1. Нахождение структурных гомологов.



Для выполнения задания использовались ранее выбранная структура белка (см. практикум 1) 5T30 и сервис PDBeFold.

При поиске по цепи А были отобраны 3 следующие структуры: MnSOD из Chaetomium thermophilum 4BR6; SOD2 из Saccharomyces cerevisiae, камбиальная SOD из пропионобактерии 1AR4.


Рисунок 1. Выбранные последовательности для выравнивания (выдача PDBeFold для 5T30).



Рисунок 2.1 Визуализация структурного выравнивания с 5T30.



Рисунок 2.2 Визуализация структурного выравнивания с 5T30.



Рисунок 3. Результаты совмещения PDBeFold.



На рис. 1 представлены параметры найденных гомологов. Далее, вышеуказанный сервис был использован для проведения множественного структурного выравнивания, результаты которого можно видеть на рис. 2.1, 2.2, 3. Здесь белок 5T30 представлен цветом темно-фиолетовым, 4BR6 - розовым, 3LSU - серо-голубым, 1AR4 - белым. Мы видим, что структуры достаточно хорошо накладываются друг на друга (за исключением, возможно, петель как наиболее подвижных участков).



2. Сравнение выравниваний.



Полученный файл с множественным структурным выравниванием был проанализирован в JalView. Для проведения сравнения с выравниванием последовательностей в том же JalView был использован алгоритм Muscle с дефолтными параметрами. На рис. 4 можно видеть результаты сравнения двух выравниваний.


Рисунок 4. Совмещение структур (сверху) vs. выравнивание последовательностей (снизу).



Следует отметить, что выравнивания практически идентичны, есть только 3 участка (отмечены на рис. 4), которые немного отличаются, при этом они соотвествуют линкерным последователностям.
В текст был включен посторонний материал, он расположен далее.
(** * Deteccion-Emociones: the video analysis pipeline

    A shallow embedding of the backend services

      - [app/services/analyzer.py]        (module [Analyzer])
      - [app/services/uploader.py]        (module [Uploader])
      - [app/services/video_processor.py] (module [VideoProcessor])
      - [app/services/youtube_dowload.py] (module [YoutubeDownload])
      - [app/api/youtube.py]              (module [YoutubeApi])

    together with the properties the design document states about them.

    Conventions of the embedding.

      - Python [int] is [Z]. A Python [float] is the rational it denotes
        ([Q]). A float literal is the double nearest to its decimal, and
        the result of a float division, multiplication or [round] is
        rounded to the nearest double ([b64]); doubling a float and
        comparing floats are exact. NaN and the infinities are outside
        the model.
      - A Python exception is the [Raise] case of [outcome]; code that
        cannot raise is a plain function.
      - The answers of the libraries the code calls (PIL, MTCNN, the Keras
        model, OpenCV's capture and JPEG encoder, FFmpeg, Google Cloud
        Storage, the clock) are data of the input: every theorem
        quantifies over them.
      - The local file system is the finite set of the paths that exist. *)

From Stdlib Require Import ZArith QArith Qabs Qround Lia Bool List String Ascii.
From Stdlib Require Import Sorted Qpower Lqa.
From stdpp Require Import base gmap strings list.
Import ListNotations.
Local Open Scope Z_scope.

(** ** Exceptions *)

Inductive exn : Type :=
| FileNotFoundError
| VideoOpenError        (* Exception("No se pudo abrir el video.") *)
| ZeroDivisionError
| ValueError
| IndexError
| LibraryError.         (* anything raised inside an external library *)

Inductive outcome (A : Type) : Type :=
| Return (a : A)
| Raise (e : exn).
Arguments Return {A} a.
Arguments Raise {A} e.

Global Instance outcome_ret : MRet outcome := fun A a => Return a.
Global Instance outcome_bind : MBind outcome := fun A B f m =>
  match m with
  | Return a => f a
  | Raise e => Raise e
  end.

(** [l[i]] on a Python list. *)
Definition index {A} (l : list A) (i : nat) : outcome A :=
  match l !! i with
  | Some a => Return a
  | None => Raise IndexError
  end.

(** ** Floats as rationals *)

Definition Qltb (x y : Q) : bool :=
  match (x ?= y)%Q with Lt => true | _ => false end.

(** [int(x)]: truncation towards zero. *)
Definition int_of_float (x : Q) : Z := Z.quot (Qnum x) (Zpos (Qden x)).

(** [round(x)] with no digits: to the nearest integer, ties to even. *)
Definition round_half_even (x : Q) : Z :=
  let n := Qnum x in
  let d := Zpos (Qden x) in
  let q := n / d in
  let r := n mod d in
  match 2 * r ?= d with
  | Lt => q
  | Gt => q + 1
  | Eq => if Z.even q then q else q + 1
  end.

(** *** Binary64

    A float is the rational it denotes. The results of Python's float
    operations are rounded to the nearest double, ties to the even
    significand. *)

(** [floor(log2 x)] for a positive [x]. *)
Definition ilog2 (x : Q) : Z :=
  let k := Z.log2 (Qnum x) - Z.log2 (Zpos (Qden x)) in
  if Qle_bool (2 ^ k) x then k else k - 1.

(** The exponent of the last place of the doubles next to [x]: 52 places
    below the leading bit, and -1074 in the subnormal range. *)
Definition ulp_exp (x : Q) : Z := Z.max (-1074) (ilog2 (Qabs x) - 52).

(** The double nearest to [x] (for [x] within the range of the finite
    doubles). *)
Definition b64 (x : Q) : Q :=
  let e := ulp_exp x in
  (inject_Z (round_half_even (x / 2 ^ e)) * 2 ^ e)%Q.

(** [x / y] and [x * y] on floats, and on ints for [/]. *)
Definition float_div (x y : Q) : Q := b64 (x / y).
Definition float_mul (x y : Q) : Q := b64 (x * y).

(** [round(x, 2)] on a float: the decimal expansion of [x] is rounded to
    two places, ties to even, and the result is read back as a double. *)
Definition round2 (x : Q) : Q := b64 (round_half_even (x * 100) # 100).

(** ** app/services/analyzer.py *)

Module Analyzer.

Definition CLASS_NAMES : list string :=
  ["angry"; "disgust"; "fear"; "happy"; "neutral"; "sad"; "surprise"]%string.

(** A box [(x, y, w, h)]. *)
Definition Box : Type := Z * Z * Z * Z.

(** One element of the list MTCNN returns: a dict with (possibly) the keys
    ["box"] and ["confidence"], or something that is not a dict. *)
Inductive MtcnnItem : Type :=
| NotADict
| FaceDict (box : option Box) (confidence : option Q).

(** The bytes handed to [analyze_bytes], with what the libraries answer on
    them. [classifier roi] is
    [tf.nn.softmax(model.predict(preprocess_face(roi))[0]).numpy()]. *)
Record FileBytes : Type := {
  decodes : bool;                       (* PIL opens and converts them *)
  rows : Z;                             (* shape of np.array(img) is   *)
  cols : Z;                             (*   (rows, cols, 3)           *)
  mtcnn : option (list MtcnnItem);      (* None: detect_faces raised   *)
  classifier : Box -> option (list Q)   (* None: the model raised      *)
}.

Record Detection : Type := {
  id : Z;
  bbox : list Z;
  emotion : string;
  confidence : Q;
  all_probs : list (string * Q)
}.

Record Analysis : Type := {
  num_faces : Z;
  results : list Detection
}.

Definition read_image_to_rgb (file_bytes : FileBytes) : outcome FileBytes :=
  if decodes file_bytes then Return file_bytes else Raise ValueError.

Definition below_confidence (confidence : option Q) : bool :=
  match confidence with
  | Some c => Qltb c (b64 (85 # 100))   (* "confidence" in det and < 0.85 *)
  | None => false
  end.

Fixpoint keep_boxes (detections : list MtcnnItem) : list Box :=
  match detections with
  | [] => []
  | NotADict :: rest => keep_boxes rest
  | FaceDict None _ :: rest => keep_boxes rest
  | FaceDict (Some (x, y, w, h)) conf :: rest =>
      if below_confidence conf then keep_boxes rest
      else
        let x := Z.max 0 x in
        let y := Z.max 0 y in
        let w := Z.max 1 w in
        let h := Z.max 1 h in
        if (w <? 30) || (h <? 30) then keep_boxes rest
        else (x, y, w, h) :: keep_boxes rest
  end.

Definition detect_faces (img_rgb : FileBytes) : list Box :=
  match mtcnn img_rgb with
  | None => []                          (* except Exception: return [] *)
  | Some detections => keep_boxes detections
  end.

(** Length of [a[start:stop]] on an axis of length [n]. *)
Definition slice_index (n i : Z) : Z :=
  if i <? 0 then Z.max (i + n) 0 else Z.min i n.

Definition slice_len (n start stop : Z) : Z :=
  Z.max 0 (slice_index n stop - slice_index n start).

(** [img_rgb[y:y+h, x:x+w].size] *)
Definition roi_size (img_rgb : FileBytes) (b : Box) : Z :=
  let '(x, y, w, h) := b in
  slice_len (rows img_rgb) y (y + h) * slice_len (cols img_rgb) x (x + w) * 3.

(** [np.argmax]: the first position of the largest entry. *)
Fixpoint argmax_from (best_i : nat) (best : Q) (i : nat) (l : list Q) : nat :=
  match l with
  | [] => best_i
  | p :: rest =>
      if Qltb best p then argmax_from i p (S i) rest
      else argmax_from best_i best (S i) rest
  end.

Definition argmax (l : list Q) : outcome nat :=
  match l with
  | [] => Raise ValueError
  | p :: rest => Return (argmax_from 0 p 1 rest)
  end.

(** [{CLASS_NAMES[j]: float(probs[j]) for j in range(len(CLASS_NAMES))}] *)
Fixpoint probs_dict (names : list string) (j : nat) (probs : list Q)
  : outcome (list (string * Q)) :=
  match names with
  | [] => Return []
  | name :: names' =>
      p ← index probs j;
      tail ← probs_dict names' (S j) probs;
      Return ((name, p) :: tail)
  end.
Я сакцентирую внимание на 1-ом таком участке, поскольку в совмещении последовательностей на участках 2, 3 выравнивания нет (отсутствуют т.н. вертикальные блоки).

Рисунок 5. Спорный участок #1 в выравниваниях.



При близком рассмотрении данного участка в PyMOL (рис. 5) можно видеть, что 3 Lys (из 5T30, 4BR6 и 1AR4) достаточно хорошо накладывается на структуру Leu из последовательности 3LSU. Таким образом, можно сделать вывод, что структурное выравнивание для данной группы белков лучше описывает их 3D-сходство.